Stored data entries
----

(** * lastexport: last.fm play-count export into an sqlite table

    A shallow embedding of [lastexport.py] (the beets plugin that pages
    through a user's last.fm top tracks and writes one play-count row per
    track into the [quicktag] table), together with the properties the
    specification states about it.

    Layout:
    - Python values: unicode strings, UTF-8, [zlib.crc32], [str(int)];
    - the world: the last.fm service, the sqlite connection, the log;
    - the program: [fetch_tracks], [process_tracks], [import_lastfm];
    - the properties. *)

From Stdlib Require Import ZArith NArith List String Ascii Bool Lia.
From Stdlib Require Import DecimalString DecimalZ DecimalPos.
Import ListNotations.

Local Open Scope string_scope.
Local Open Scope list_scope.
Local Open Scope Z_scope.

(* ================================================================== *)
(** ** Python values *)

(** *** Unicode strings

    A Python [str] is a sequence of code points.  The strings this program
    handles come out of an XML document, so they hold Unicode scalar values
    only (no lone surrogate); the type says so, which makes
    [str.encode('utf-8')] total. *)

Definition is_scalar (n : Z) : bool :=
  (0 <=? n) && ((n <? 0xD800) || ((0xDFFF <? n) && (n <? 0x110000))).

Record uchar : Type := UChar { code : Z; code_scalar : is_scalar code = true }.

Definition pystr : Type := list uchar.

Definition mk_uchar (n : Z) : option uchar :=
  match is_scalar n as b return is_scalar n = b -> option uchar with
  | true => fun H => Some (UChar n H)
  | false => fun _ => None
  end eq_refl.

Definition NUL : uchar := UChar 0 eq_refl.

Definition uchar_of_ascii (a : ascii) : uchar :=
  match mk_uchar (Z.of_N (N_of_ascii a)) with
  | Some c => c
  | None => NUL
  end.

(** A Rocq string literal read as a Python string (one code point per
    character, Latin-1). *)
Fixpoint u (s : string) : pystr :=
  match s with
  | EmptyString => []
  | String a s' => uchar_of_ascii a :: u s'
  end.

(** [str.isspace] on one code point: the characters CPython's
    [_PyUnicode_IsWhitespace] accepts. *)
Definition is_space (c : uchar) : bool :=
  let n := code c in
  ((0x09 <=? n) && (n <=? 0x0D)) || ((0x1C <=? n) && (n <=? 0x20))
  || (n =? 0x85) || (n =? 0xA0) || (n =? 0x1680)
  || ((0x2000 <=? n) && (n <=? 0x200A))
  || (n =? 0x2028) || (n =? 0x2029) || (n =? 0x202F) || (n =? 0x205F)
  || (n =? 0x3000).

Fixpoint lstrip (s : pystr) : pystr :=
  match s with
  | [] => []
  | c :: s' => if is_space c then lstrip s' else s
  end.

Definition rstrip (s : pystr) : pystr := rev (lstrip (rev s)).

(** [s.strip()] *)
Definition strip (s : pystr) : pystr := rstrip (lstrip s).

(** *** Bytes and UTF-8

    A [bytes] object is a list of octets, each a [Z] in [0, 256). *)

Definition bytes : Type := list Z.

Definition utf8_char (c : uchar) : bytes :=
  let n := code c in
  if n <? 0x80 then [n]
  else if n <? 0x800 then
    [Z.lor 0xC0 (Z.shiftr n 6); Z.lor 0x80 (Z.land n 0x3F)]
  else if n <? 0x10000 then
    [Z.lor 0xE0 (Z.shiftr n 12);
     Z.lor 0x80 (Z.land (Z.shiftr n 6) 0x3F);
     Z.lor 0x80 (Z.land n 0x3F)]
  else
    [Z.lor 0xF0 (Z.shiftr n 18);
     Z.lor 0x80 (Z.land (Z.shiftr n 12) 0x3F);
     Z.lor 0x80 (Z.land (Z.shiftr n 6) 0x3F);
     Z.lor 0x80 (Z.land n 0x3F)].

(** [s.encode('utf-8')] *)
Definition encode_utf8 (s : pystr) : bytes := flat_map utf8_char s.

(** *** zlib.crc32

    The CRC-32 of zlib (reflected polynomial [0xEDB88320], initial value and
    final xor [0xFFFFFFFF]), one bit at a time.  Python 3 returns it as an
    unsigned integer, Python 2 as a signed 32-bit one. *)

Definition crc32_bit (crc : Z) : Z :=
  if Z.testbit crc 0 then Z.lxor (Z.shiftr crc 1) 0xEDB88320
  else Z.shiftr crc 1.

Definition crc32_byte (crc b : Z) : Z :=
  Nat.iter 8 crc32_bit (Z.lxor crc b).

Definition crc32 (data : bytes) : Z :=
  Z.lxor (fold_left crc32_byte data 0xFFFFFFFF) 0xFFFFFFFF.

(** The signed reading of the same 32 bits (what Python 2 returns). *)
Definition crc32_signed (data : bytes) : Z :=
  let c := crc32 data in
  if c <? 0x80000000 then c else c - 0x100000000.

(** *** str(int) *)

Definition str (n : Z) : string := NilZero.string_of_int (Z.to_int n).

(** [range(a, b)] *)
Definition range (a b : Z) : list Z :=
  map (fun i => a + Z.of_nat i) (seq 0 (Z.to_nat (b - a))).

(** [len(l)] *)
Definition len {A : Type} (l : list A) : Z := Z.of_nat (List.length l).

(* ================================================================== *)
(** ** The world the program runs in *)

(** *** last.fm

    What [pylast] hands back for one track of a top-tracks page (a
    [TopItem]: the track and its weight), and what one call of
    [get_top_tracks_by_page] can do: return the tracks of the page together
    with the [totalPages] attribute of the response, or raise. *)

Record top_item : Type := TopItem {
  item_mbid : option pystr;
  item_artist : pystr;
  item_title : pystr;
  weight : Z
}.

Inductive pylast_error : Type :=
| WSError (status : Z) (details : string)
| NetworkError (details : string)
| MalformedResponseError (details : string).

Inductive reply : Type :=
| Reply (results : list top_item) (total_pages : Z)
| Failure (e : pylast_error).

(** The service: the reply to the [n]-th request of the run, given the
    user, the page and the page size asked for. *)
Definition service : Type := nat -> string -> Z -> Z -> reply.

(** *** The track dictionaries built by [fetch_tracks] *)

Record track : Type := Track {
  mbid : pystr;
  artist : pystr;          (* tracks[num]['artist']['name'] *)
  name : pystr;
  playcount : Z;           (* the number pylast read; int() leaves it as it is *)
  album : option pystr     (* tracks[num]['album']['name'], when present *)
}.

(** *** The quicktag table *)

Record row : Type := Row {
  url : string;
  subsong : string;
  fieldname : string;
  value : string
}.

Definition table : Type := list row.

(** Modelled from the spec: the schema of the [quicktag] table, which lives
    in the database file and not in the repository.  The spec (section 3)
    keys a row by (url, subsong, fieldname). *)
Definition same_key (a b : row) : bool :=
  (url a =? url b)%string && (subsong a =? subsong b)%string
  && (fieldname a =? fieldname b)%string.

(** [INSERT OR REPLACE]: the rows in conflict with the new one on the key
    are deleted, then the new row is inserted. *)
Definition insert_or_replace (r : row) (t : table) : table :=
  filter (fun x => negb (same_key r x)) t ++ [r].

(** The rows of a table stored under a key. *)
Definition rows_at (k : row) (t : table) : list row := filter (same_key k) t.

(** *** Log and trace *)

Inductive message : Type :=
| MsgFetching (user : string)
| MsgQuerying (page : Z) (of_total : option Z)
| MsgUnableToRead (page : Z)
| MsgRetrying (page attempt limit : Z)
| MsgFailed (page tried : Z)
| MsgReceived (total : Z)
| MsgQueryAlbum (artist title album : pystr)
| MsgQueryKey (artist title : pystr) (key : Z)
| MsgDone
| MsgFinished (pages : Z)
| MsgUnknown (n : Z)
| MsgImported (n : Z).

Inductive level : Type := Debug | Info | Error.

Inductive event : Type :=
| Log (l : level) (m : message)
| Connect (path : string)
| Request (page limit : Z) (r : reply)
| Execute (r : row)
| Input (prompt : string)
| Commit
| Close.

(** *** State *)

Inductive handle : Type := NoHandle | Open | Closed.

Record world : Type := World {
  served : nat;        (* requests the service has answered so far *)
  conn : handle;       (* the sqlite connection *)
  pending : table;     (* the table as the connection sees it *)
  stored : table       (* the table in the database file *)
}.

Inductive exn : Type :=
| UserError (msg : string)
| PylastError (e : pylast_error).

Inductive outcome (A : Type) : Type :=
| Returned (a : A)
| Raised (e : exn)
| OutOfFuel.
Arguments Returned {A} a.
Arguments Raised {A} e.
Arguments OutOfFuel {A}.

(** A computation: from a world to an outcome, the events it emitted (oldest
    first) and the world it leaves. *)
Definition M (A : Type) : Type := world -> outcome A * list event * world.

Definition result {A} (x : outcome A * list event * world) : outcome A :=
  fst (fst x).
Definition trace {A} (x : outcome A * list event * world) : list event :=
  snd (fst x).
Definition final {A} (x : outcome A * list event * world) : world := snd x.

Definition ret {A} (a : A) : M A := fun w => (Returned a, [], w).

Definition raise {A} (e : exn) : M A := fun w => (Raised e, [], w).

Definition bind {A B} (m : M A) (f : A -> M B) : M B :=
  fun w =>
    match m w with
    | (Returned a, t1, w1) =>
        let '(r, t2, w2) := f a w1 in (r, t1 ++ t2, w2)
    | (Raised e, t1, w1) => (Raised e, t1, w1)
    | (OutOfFuel, t1, w1) => (OutOfFuel, t1, w1)
    end.

Declare Scope prog_scope.
Delimit Scope prog_scope with prog.
Notation "x <- m ;; k" := (bind m (fun x => k))
  (at level 61, m at next level, right associativity) : prog_scope.
Notation "' p <- m ;; k" := (bind m (fun p => k))
  (at level 61, p pattern, m at next level, right associativity) : prog_scope.
Notation "m ;; k" := (bind m (fun _ => k))
  (at level 61, right associativity) : prog_scope.

Definition emit (e : event) : M unit := fun w => (Returned tt, [e], w).

Definition log (l : level) (m : message) : M unit := emit (Log l m).

(** [sqlite3.connect(path)] and [conn.cursor()]; the file is taken to open
    and to hold the table. *)
Definition connect (path : string) : M unit :=
  fun w => (Returned tt, [Connect path],
            World (served w) Open (stored w) (stored w)).

(** [c.execute('INSERT OR REPLACE ...')] on the cursor of the open
    connection *)
Definition execute (r : row) : M unit :=
  fun w => (Returned tt, [Execute r],
            World (served w) (conn w) (insert_or_replace r (pending w)) (stored w)).

(** [conn.commit()] *)
Definition commit : M unit :=
  fun w => (Returned tt, [Commit],
            World (served w) (conn w) (pending w) (pending w)).

(** [conn.close()] *)
Definition close : M unit :=
  fun w => (Returned tt, [Close],
            World (served w) Closed (stored w) (stored w)).

(** [input(prompt)]: blocks until the user answers (the user is taken to
    answer); the answer is dropped. *)
Definition input (prompt : string) : M unit := emit (Input prompt).

(** The configuration the plugin reads. *)
Record config : Type := Config {
  user : string;
  per_page : Z;
  sqlite3_custom_db : string;
  retry_limit : Z
}.

(* ================================================================== *)
(** ** The program *)

Section Program.

Local Open Scope prog_scope.

(** [str.lower] is the Unicode lower-casing of the Python runtime. *)
Variable str_lower : pystr -> pystr.

Variable lastfm : service.

(** [user_obj.get_top_tracks_by_page(limit=limit, page=page)] *)
Definition get_top_tracks_by_page (usr : string) (limit page : Z)
  : M (list top_item * Z) :=
  fun w =>
    let r := lastfm (served w) usr page limit in
    let w' := World (S (served w)) (conn w) (pending w) (stored w) in
    match r with
    | Reply results total_pages =>
        (Returned (results, total_pages), [Request page limit r], w')
    | Failure e => (Raised (PylastError e), [Request page limit r], w')
    end.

----

## Task objective
Every line holding the word "Local" should be copied out of the records above.

## Answer section
Local Open Scope string_scope.
Local Open Scope list_scope.
Local Open Scope Z_scope.
Local Open Scope prog_scope.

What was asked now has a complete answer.